* TASK
Exactly as written, copy the lines of the data below from the first through the one containing "- The toolkit".

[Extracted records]
..........

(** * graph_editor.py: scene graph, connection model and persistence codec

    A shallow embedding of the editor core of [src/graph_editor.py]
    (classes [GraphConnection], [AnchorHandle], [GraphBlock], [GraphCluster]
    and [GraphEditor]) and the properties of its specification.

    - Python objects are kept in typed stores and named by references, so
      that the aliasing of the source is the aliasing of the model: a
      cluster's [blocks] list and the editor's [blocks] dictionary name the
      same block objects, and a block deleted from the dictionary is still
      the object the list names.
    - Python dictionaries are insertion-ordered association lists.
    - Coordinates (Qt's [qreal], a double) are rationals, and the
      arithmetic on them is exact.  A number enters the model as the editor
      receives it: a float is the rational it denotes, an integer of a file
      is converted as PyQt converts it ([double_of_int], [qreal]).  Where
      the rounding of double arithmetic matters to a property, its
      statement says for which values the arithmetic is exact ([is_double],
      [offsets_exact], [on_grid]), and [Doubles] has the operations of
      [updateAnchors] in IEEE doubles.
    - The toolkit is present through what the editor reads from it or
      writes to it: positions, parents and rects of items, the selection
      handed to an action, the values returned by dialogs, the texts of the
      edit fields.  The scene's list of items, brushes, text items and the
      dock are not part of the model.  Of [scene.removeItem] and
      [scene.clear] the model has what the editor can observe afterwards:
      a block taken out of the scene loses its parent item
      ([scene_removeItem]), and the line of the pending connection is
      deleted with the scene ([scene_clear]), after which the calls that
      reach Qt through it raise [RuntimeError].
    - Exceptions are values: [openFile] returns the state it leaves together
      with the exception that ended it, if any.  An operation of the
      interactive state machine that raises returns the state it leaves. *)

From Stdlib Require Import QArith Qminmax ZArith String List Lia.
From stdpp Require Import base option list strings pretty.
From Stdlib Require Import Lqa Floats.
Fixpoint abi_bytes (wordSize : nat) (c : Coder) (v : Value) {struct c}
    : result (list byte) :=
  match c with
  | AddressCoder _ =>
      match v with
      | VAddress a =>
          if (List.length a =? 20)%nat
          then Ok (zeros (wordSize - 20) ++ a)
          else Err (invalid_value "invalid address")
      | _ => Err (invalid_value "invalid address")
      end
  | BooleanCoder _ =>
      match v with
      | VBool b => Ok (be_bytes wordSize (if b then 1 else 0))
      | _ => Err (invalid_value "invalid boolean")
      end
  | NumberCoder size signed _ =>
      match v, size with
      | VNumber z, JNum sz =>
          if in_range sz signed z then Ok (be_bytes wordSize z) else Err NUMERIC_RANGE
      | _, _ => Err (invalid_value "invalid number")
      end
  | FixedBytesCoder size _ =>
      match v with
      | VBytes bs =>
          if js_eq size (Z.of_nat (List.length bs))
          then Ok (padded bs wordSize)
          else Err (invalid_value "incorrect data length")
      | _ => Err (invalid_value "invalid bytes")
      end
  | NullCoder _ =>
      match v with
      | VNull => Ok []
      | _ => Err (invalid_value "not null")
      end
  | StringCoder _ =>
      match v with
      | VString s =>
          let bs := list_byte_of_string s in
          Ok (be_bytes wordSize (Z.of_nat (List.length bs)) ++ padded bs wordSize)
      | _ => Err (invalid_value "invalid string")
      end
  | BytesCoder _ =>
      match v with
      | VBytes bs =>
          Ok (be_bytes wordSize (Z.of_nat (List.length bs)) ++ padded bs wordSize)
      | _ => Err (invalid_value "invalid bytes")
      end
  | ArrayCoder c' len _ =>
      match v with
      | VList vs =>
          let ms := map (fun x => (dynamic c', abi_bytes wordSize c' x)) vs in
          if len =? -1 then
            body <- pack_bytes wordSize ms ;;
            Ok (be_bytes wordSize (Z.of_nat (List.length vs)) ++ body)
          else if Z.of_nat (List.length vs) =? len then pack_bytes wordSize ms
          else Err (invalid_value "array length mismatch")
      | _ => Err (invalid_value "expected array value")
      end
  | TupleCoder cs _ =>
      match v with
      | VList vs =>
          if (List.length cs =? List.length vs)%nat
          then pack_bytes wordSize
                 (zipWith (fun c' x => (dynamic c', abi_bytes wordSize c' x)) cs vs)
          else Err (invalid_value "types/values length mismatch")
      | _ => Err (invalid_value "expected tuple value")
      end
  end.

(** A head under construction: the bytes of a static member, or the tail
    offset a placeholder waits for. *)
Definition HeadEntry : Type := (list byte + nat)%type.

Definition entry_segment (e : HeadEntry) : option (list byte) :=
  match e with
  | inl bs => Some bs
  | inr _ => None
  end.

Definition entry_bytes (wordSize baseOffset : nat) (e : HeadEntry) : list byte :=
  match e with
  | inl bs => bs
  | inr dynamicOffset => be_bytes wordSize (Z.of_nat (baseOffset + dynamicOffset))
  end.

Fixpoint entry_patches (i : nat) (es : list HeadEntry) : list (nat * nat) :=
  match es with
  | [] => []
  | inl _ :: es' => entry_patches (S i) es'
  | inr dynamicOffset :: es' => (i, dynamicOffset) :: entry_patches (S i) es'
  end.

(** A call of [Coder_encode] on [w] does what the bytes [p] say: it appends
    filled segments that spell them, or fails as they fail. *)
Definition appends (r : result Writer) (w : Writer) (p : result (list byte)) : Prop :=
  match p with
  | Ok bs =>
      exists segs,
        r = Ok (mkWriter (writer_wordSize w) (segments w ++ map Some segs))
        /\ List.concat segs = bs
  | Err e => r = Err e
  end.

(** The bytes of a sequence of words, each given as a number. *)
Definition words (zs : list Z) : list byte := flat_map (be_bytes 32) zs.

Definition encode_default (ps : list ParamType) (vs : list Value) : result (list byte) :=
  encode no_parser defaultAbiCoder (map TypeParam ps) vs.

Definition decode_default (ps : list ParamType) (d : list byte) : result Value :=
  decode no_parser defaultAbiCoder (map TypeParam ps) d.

..........

* RESULT OF THE EXERCISE
(** * graph_editor.py: scene graph, connection model and persistence codec

    A shallow embedding of the editor core of [src/graph_editor.py]
    (classes [GraphConnection], [AnchorHandle], [GraphBlock], [GraphCluster]
    and [GraphEditor]) and the properties of its specification.

    - Python objects are kept in typed stores and named by references, so
      that the aliasing of the source is the aliasing of the model: a
      cluster's [blocks] list and the editor's [blocks] dictionary name the
      same block objects, and a block deleted from the dictionary is still
      the object the list names.
    - Python dictionaries are insertion-ordered association lists.
    - Coordinates (Qt's [qreal], a double) are rationals, and the
      arithmetic on them is exact.  A number enters the model as the editor
      receives it: a float is the rational it denotes, an integer of a file
      is converted as PyQt converts it ([double_of_int], [qreal]).  Where
      the rounding of double arithmetic matters to a property, its
      statement says for which values the arithmetic is exact ([is_double],
      [offsets_exact], [on_grid]), and [Doubles] has the operations of
      [updateAnchors] in IEEE doubles.
    - The toolkit is present through what the editor reads from it or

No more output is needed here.